La vengeance d’État s’est aussitôt déployée. A ce jour, nous comptons plus de 3625 arrêtés, dont 1124 mineurs, qui devraient voir leur nombre augmenter encore dans les jours et semaines à venir. Les interpellations s’effectuent avec une violence déchaînée. La répression se poursuit dans les tribunaux, en comparution immédiate, avec des condamnations vengeresses à la chaîne. La vengeance veut s’exercer également sur les parents via une circulaire du Garde des Sceaux qui les menace de peines allant jusqu’à 2 ans de prisons et 35000 euros d’amende. Notre jeunesse connaît la police et la justice, tout comme elle connaît le destin que lui prépare cette société coloniale violente aux prises avec les angoisses de sa propre fin. Les policiers constituent le contact le plus direct avec l’ensemble du dispositif répressif du racisme d’État français, et l’expression quotidienne de la guerre coloniale menée par leur institution contre les nôtres. Ils sont la manifestation la plus évidente que le maintien du « calme » et de la « paix » signifie le maintien d’un ordre faisant d’eux et de leurs parents des citoyens de seconde zone. A quoi il faut ajouter l’administration pénitentiaire. Comment va se passer l’été dans les prisons françaises déjà surpeuplées ?

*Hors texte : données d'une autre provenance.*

(** ** The other targets *)
(** A root module for another target still names the module of the Cloud Run server in its
    output, which it does not declare. *)
Lemma gke_output_names_a_missing_module p :
  p.(tape).(tp_server).(sv_target) = OnGke ->
  "  value       = try(module.tape_server.url, '')" ∈ main_tf_lines p /\
  "tape_server" ∉ concat (map declared (main_tf_lines p)).
Proof.
  intros Ht. unfold main_tf_lines. rewrite Ht. split.
  - rewrite !elem_of_app. do 7 right. apply (bool_decide_unpack _). vm_compute. exact I.
  - destruct p.(tape).(tp_store).(st_kind), p.(tape).(tp_events).(ev_kind);
      apply (bool_decide_unpack _); vm_compute; exact I.
Qed.

(** ** The release *)
Lemma reactor_of_known name r s : reactor_of name r = Some s -> name ∈ REACTOR_NAMES.
Proof.
  unfold reactor_of. cbn. intros H.
  repeat (case_decide; [subst; apply (bool_decide_unpack _); vm_compute; exact I|]). discriminate.
Qed.
Lemma reactor_of_some name r : name ∈ REACTOR_NAMES -> is_Some (reactor_of name r).
Proof.
  unfold REACTOR_NAMES. intros H. repeat (apply elem_of_cons in H as [->|H]; [vm_compute; eauto|]).
  by apply not_elem_of_nil in H.
Qed.
Lemma enabled_names_spec r name :
  name ∈ enabled_names r <-> exists s, reactor_of name r = Some s /\ s.(rs_enabled) = true.
Proof.
  unfold enabled_names. rewrite list_elem_of_In, filter_In. split.
  - intros [_ H]. destruct (reactor_of name r) as [s|]; [eauto|discriminate].
  - intros (s & H & Hs). rewrite H. split; [|done]. apply list_elem_of_In. by eapply reactor_of_known.
Qed.
Lemma enabled_names_NoDup r : NoDup (enabled_names r).
Proof.
  apply NoDup_ListNoDup, List.NoDup_filter, NoDup_ListNoDup. apply (bool_decide_unpack _). vm_compute. exact I.
Qed.
Lemma select_reactors_spec opt r name :
  name ∈ enabled_names (select_reactors opt r) <->
  match str_or_none opt with
  | None => name ∈ enabled_names r
  | Some s => name ∈ REACTOR_NAMES /\ name ∈ reactor_subset s
  end.
Proof.
  unfold select_reactors. destruct (str_or_none opt) as [s|]; [|done].
  rewrite enabled_names_spec. split.
  - intros (x & H & Hx). split; [by eapply reactor_of_known|]. unfold reactor_of in H. cbn in H.
    repeat (case_decide; [subst; injection H as H; subst x; by apply bool_decide_eq_true in Hx|]). discriminate.
  - intros [Hk Hs]. unfold REACTOR_NAMES in Hk.
    repeat (apply elem_of_cons in Hk as [->|Hk]; [eexists; split; [reflexivity|]; by apply bool_decide_eq_true|]).
    by apply not_elem_of_nil in Hk.
Qed.
(* ===== verification/CliManage.v ===== *)
(** * CliManage: scaffolding and the operational commands

    [tape_cli/util.py]'s template tree, [commands/init.py], [enhance.py], [logs.py],
    [destroy.py], [migrate.py] and [status.py].

    Which files a scaffold writes, that a dry run agrees with it, that nothing is torn down
    without consent, and which project names are accepted. *)
From Stdlib Require Import Ascii QArith.
From S2P Require Import Prelude Scenarios ScenarioTheorems Lineage Program Client Recover Identity JournalSnapshots.
From S2P Require Import CliText CliConfig CliDeploy.
#[local] Open Scope Z_scope.
#[local] Open Scope nat_scope.

(** ** Templates *)
(** A template: the parts of its path below the root, and its text. *)
Definition Template : Type := list string * string.

Section templates.
(** The template engine with the context of the command: an undefined variable raises. *)
Variable render : string -> result string.

(** The name without its [.j2]; a bare [.j2] leaves no name. *)
Definition without_j2 (path : string) : result string :=
  if bool_decide (path = ".j2") || ends_with "/.j2" path then Err (Raised "ValueError" "Invalid name ''")
  else Ok (if ends_with ".j2" path then String.substring 0 (String.length path - 3) path else path).
(** Where a template goes and what it becomes. *)
Definition render_template (dst_root : string) (t : Template) : result (string * string) :=
  parts ← map_result render t.1;
  rel ← without_j2 (join "/" parts);
  text ← render t.2;
  mret (dst_root +:+ "/" +:+ rel, text).
(** [render_tree]: whatever is at the destination is written over. *)
Definition render_tree (dry_run : bool) (dst_root : string) (ts : list Template) : Cmd (list string) :=
  each ts (fun t =>
    f ← lift (render_template dst_root t);
    if dry_run then mret f.1 else (_ ← (invoke (WriteText f.1 f.2) : Cmd unit); mret f.1)).
End templates.

(** ** [tape init] *)
Definition is_lower (c : ascii) : bool := let n := nat_of_ascii c in (97 <=? n) && (n <=? 122).
Definition project_char (c : ascii) : bool :=
  is_lower c || is_digit c || bool_decide (c = "_"%char) || bool_decide (c = "-"%char).
(** [[a-z0-9_-]{0,max}$]: [$] also matches before a final newline. *)
Fixpoint project_rest (max : nat) (s : string) {struct s} : bool :=
  match s with
  | EmptyString => true
  | String c s' =>
    bool_decide (s = String newline "") ||
    match max with O => false | S max => project_char c && project_rest max s' end
  end.
Definition project_name_ok (name : string) : bool :=
  match name with EmptyString => false | String c s => is_lower c && project_rest 40 s end.
Definition init (render : string -> result string) (cwd name tier : string) (here occupied force : bool)
    (adk server : list Template) : Cmd unit :=
  if negb (project_name_ok name) then
    _ ← fail_line ("invalid project name '" +:+ name +:+ "'") "use lowercase letters, digits, '-' or '_'; start with a letter.";
    Throw (Exit 2)
  else if negb (bool_decide (tier = "adk")) && negb (bool_decide (tier = "server")) then
    _ ← fail_line ("invalid --tier '" +:+ tier +:+ "'") "use 'adk' or 'server'."; Throw (Exit 2)
  else
    let dst := if here then cwd else cwd +:+ "/" +:+ name in
    if occupied && negb force then
      _ ← fail_line (dst +:+ " already exists and is not empty.") "re-run with `--force` to overwrite, or pick a new name.";
      Throw (Exit 2)
    else
      written ← render_tree render false dst (if decide (tier = "adk") then adk else server);
      ok_line ("scaffolded " +:+ dst +:+ " (" +:+ pretty (Z.of_nat (length written)) +:+ " files) — [bold]" +:+ tier +:+ "[/bold] tier").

Si cette répression tous azimuts révèle combien cette jeunesse a impressionné l’État français, il est certain que les organisations blanches le sont aussi car elles ont vu précisément cet État vaciller, même temporairement. Elles ont dû également répondre à ce repositionnement central de la question raciale. On ne peut que se féliciter que certaines d’entre elles se soient refusées à appeler au calme, sans se faire d’illusions sur le véritable protagoniste du changement qui s’impose : nous-mêmes. Nous n’avons pas à attendre que les déclinaisons les moins racistes de la suprématie blanche formulent nos revendications. Les représentants de la classe politique dominante, de droite comme de gauche, ont bien trop à perdre à délaisser des privilèges leur permettant de s’ériger en représentants de populations n’ayant pas droit à la parole, si ce n’est par l’intermédiaire de passeurs indigènes. Seul le rapport de force imposé, avant tout par notre puissance propre, celle exprimée aujourd’hui par notre jeunesse en soulèvement, tout comme par nos réseaux économiques, associatifs et militants permettra de faire avancer un changement significatif pour les nôtres.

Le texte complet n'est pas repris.